Aaron Hillegass, in a letter shared on social media Saturday, tore into the Republican governor’s recent appointment of six conservatives to the public school’s Board of Trustees and the ousting of the school’s president in favor of a conservative career politician.
He further ripped a DeSantis official’s expressed desire to turn the small liberal arts school into a conservative “Hillsdale College of the South.” One newly appointed trustee said this could inspire other conservative state legislators to “reconquer public institutions all over the United States.”
Hillsdale College is a small private Christian school in Michigan that has prided itself in not adhering to Title IX ― a civil rights law prohibiting sex-based discrimination in schools ― since it doesn’t accept public funding.
“Hillsdale College is bad for America,” Hillegass said in his letter addressed to the school’s newly appointed interim president Richard Corcoran, a former Republican speaker of the Florida State House who was reportedly awarded a lucrative $699,000 a year salary for the new role ― more than half of what the school’s previous president was making.
Hillegass, who said he was hired just before DeSantis’ takeover, said in his letter submitted Friday that Republican efforts to overhaul the Sarasota college, his alma mater, “cultivates prejudice against immigrants, the LGBTQ+ community, minorities, and non-Christians.”
“When a governor guts the leadership of a state school in an effort to make a facsimile of Hillsdale, this is fascism,” he wrote.
“Not the shocking Kristallnacht-style fascism,” he said, referencing acts of Nazi violence against Jews, “but the banal fascism that always precedes it.”
Hillegass went on to say that while he loves New College, he hopes the school “fails miserably and conspicuously” and that “If I were more patriotic, I would burn the college’s buildings to the ground” — a comment that he told HuffPost by phone on Tuesday was merely hyperbole.

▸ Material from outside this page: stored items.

(* ===== verification/VasClient.v ===== *)
(** * The virtual address allocator: spaces in use

    Making a space and taking it apart, and what any sequence of calls does: the
    claims about the allocator. *)

From stdpp Require Import sorting.
From S2P Require Import Prelude BitMath BuddyPage Rbt RbtShape RbtInv RbtWalk RbtInsert RbtDelete RbtApi FixedSize Vas VasArena VasOps VasMag VasLocal VasSpace VasApi.

Section Create.
Context {F : Type} `{!ObjAlloc F}.
Context (DEBUG_RBT DEBUG_RBT_DEEP DEBUG_LOCK_CHK : bool).
Implicit Types (a g : @vas_arena F) (v : @vas F) (s : vas_segment) (ms : list vas_magazine) (L G : segments) (Ls : list segments).

Notation empty_mags := (replicate 4 empty_mag).
Lemma arena_init_ok (f : F) : obj_ok f -> obj_live f = ∅ -> arena_ok (arena_init f) [] empty_mags.
Proof.
  intros Hf Hl. split; [|split; [constructor|by intros p s ?%elem_of_nil]]. split_and!; [apply NoDup_nil_2|apply NoDup_nil_2|]. split; try done; [apply tree_of_nil|]. cbn [free_bins bin_mask arena_init]. split; [by rewrite length_replicate|]. split; [done|]. split; [by intros p n m (s & ?%elem_of_nil & _)|]. split; [by intros p n (s & ?%elem_of_nil & _)|].
  intros i l Hi. apply lookup_replicate in Hi as [-> Hi]. split_and!; [apply NoDup_nil_2| |by rewrite Z.bits_0].
  intros p. split; [by intros ?%elem_of_nil|]. by intros (n & (s & ?%elem_of_nil & _) & _).
Qed.
Lemma mag_init_ok : mag_ok empty_mags [].
Proof.
  split; [done| | |by intros p s cls i ?%elem_of_nil].
  - intros cls m Hm. apply lookup_replicate in Hm as [-> _]. done.
  - intros cls i x Hx. left. unfold slot_at in Hx. destruct (empty_mags !! cls) as [m|] eqn:Em; [|done]. cbn in Hx. apply lookup_replicate in Em as [-> _]. cbn [slots empty_mag] in Hx. by apply lookup_replicate in Hx as [-> _].
Qed.
Lemma local_init_ok own (f : F) : obj_ok f -> obj_live f = ∅ -> (forall c, ~ own c) -> local_ok own (arena_init f) [] empty_mags.
Proof. intros Hf Hl Hown. split_and!; [by apply arena_init_ok|apply mag_init_ok|by intros p s ?%elem_of_nil|]. split; [apply merged_nil|]. intros c Hc. by apply Hown in Hc. Qed.
(* ------------------------------------------------------------------ *)
(** ** The timed scenario through the manager *)

(** C2 (as the code has it): for the auction registered with
    [TimedStrategy(bid_times=[60, 30, 10, 3])], no jitter, floor 90.0,
    and a constant price of 100.0, the [process_bid] calls with
    [seconds_remaining] = 120, 60, 40, 30, 15, 10, 5, 3, 1 accept
    exactly one bid: 99.99, at the call with 60 seconds, which fires
    threshold index 0.  Every later call returns "no bid", because the
    auction's [last_bid] 99.99 is [<=] the price 100.0; index 0 fires
    once and no other index fires. *)
Theorem timed_scenario_accepts_one_bid rnd now :
  let '(rs, st') :=
    process_all (timed_scenario_calls rnd now) (timed_scenario None) in
  rs = [Ok None; Ok (Some 99.99%float); Ok None; Ok None; Ok None;
        Ok None; Ok None; Ok None; Ok None] ∧
  length (List.filter accepted rs) = 1 ∧
  (99.99 <=? 100)%float = true ∧
  active_auctions st' !! "A"
  = Some (record_bid now 100 99.99
            (fresh_auction 0 0 (Some 90%float) None None)) ∧
  heap st'
  = [Timed (TimedStrategy.set_last_bid_time_index 0
              (TimedStrategy.init (Some [60; 30; 10; 3]%Z) false 5))].
Proof. vm_compute. split_and!; reflexivity. Qed.

(** C2, counterexample: in that scenario the calls with 30, 10 and 3
    seconds return "no bid", and one bid is accepted, not four. *)
Lemma timed_scenario_not_four_bids :
  let rs := fst (process_all (timed_scenario_calls (λ _, 0%Z) 0)
                   (timed_scenario None)) in
  rs !! 3 = Some (Ok None) ∧
  rs !! 5 = Some (Ok None) ∧
  rs !! 7 = Some (Ok None) ∧
  length (List.filter accepted rs) ≠ 4.
Proof. vm_compute. split_and!; (reflexivity || discriminate). Qed.


(* ================================================================== *)
(** * Further properties of the engine *)

(* ------------------------------------------------------------------ *)
(** ** Registration, removal and status *)

Lemma get_auction_status_lookup id st :
  fst (get_auction_status id st) = active_auctions st !! id ∧
  active_auctions (snd (get_auction_status id st)) = active_auctions st ∧
  heap (snd (get_auction_status id st)) = heap st.
Proof.
  unfold get_auction_status. by destruct (active_auctions st !! id).
Qed.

“I would never burn a building down. Nor should anyone else,” he later tweeted.
“My peers at the university have been very supportive. They’re happy that someone stood up and said it,” Hillegass told HuffPost of the general reaction on campus.
“Academic freedom, whether you’re on the left side or the right side, all academics agree that academic freedom is important.”
Hillegass, who said that he would be leaving the college when his contract ends in August ― a decision that he said followed him being asked if he would renew ― emphasized the importance of academic freedom.
“Academic freedom, whether you’re on the left side or the right side, all academics agree that academic freedom is important,” he said, though standing up for this has not been easy.
“People have left threatening voice messages for me, people have sent me really awful emails,” he said of some of the public response. “It’s a whole range of a lot of really angry posts, a lot of really supportive posts.”
Internally, he said he has “not been given any trouble” at the school over his letter and even had “a very good talk about it” with one of the new trustees, Eddie Speir.
He said he believes many others employed by the college have been quietly sending out their resumes amid ongoing legal efforts by DeSantis to ideologically transform public education.
“I think that this is true all over Florida with House Bill 999,” he said, referencing a controversial bill that, among other things, would prohibit certain course material in public schools that support diversity, equity, inclusion, or the teaching of Critical Race Theory. It also would make changes to tenure.
“I think that a lot of academics in Florida who have options are sending out their resumes,” he said. “As top-notch professors leave the state, Florida will find itself having a hard time producing a modern workforce.”
Representatives with New College did not immediately respond to HuffPost’s request for comment Tuesday.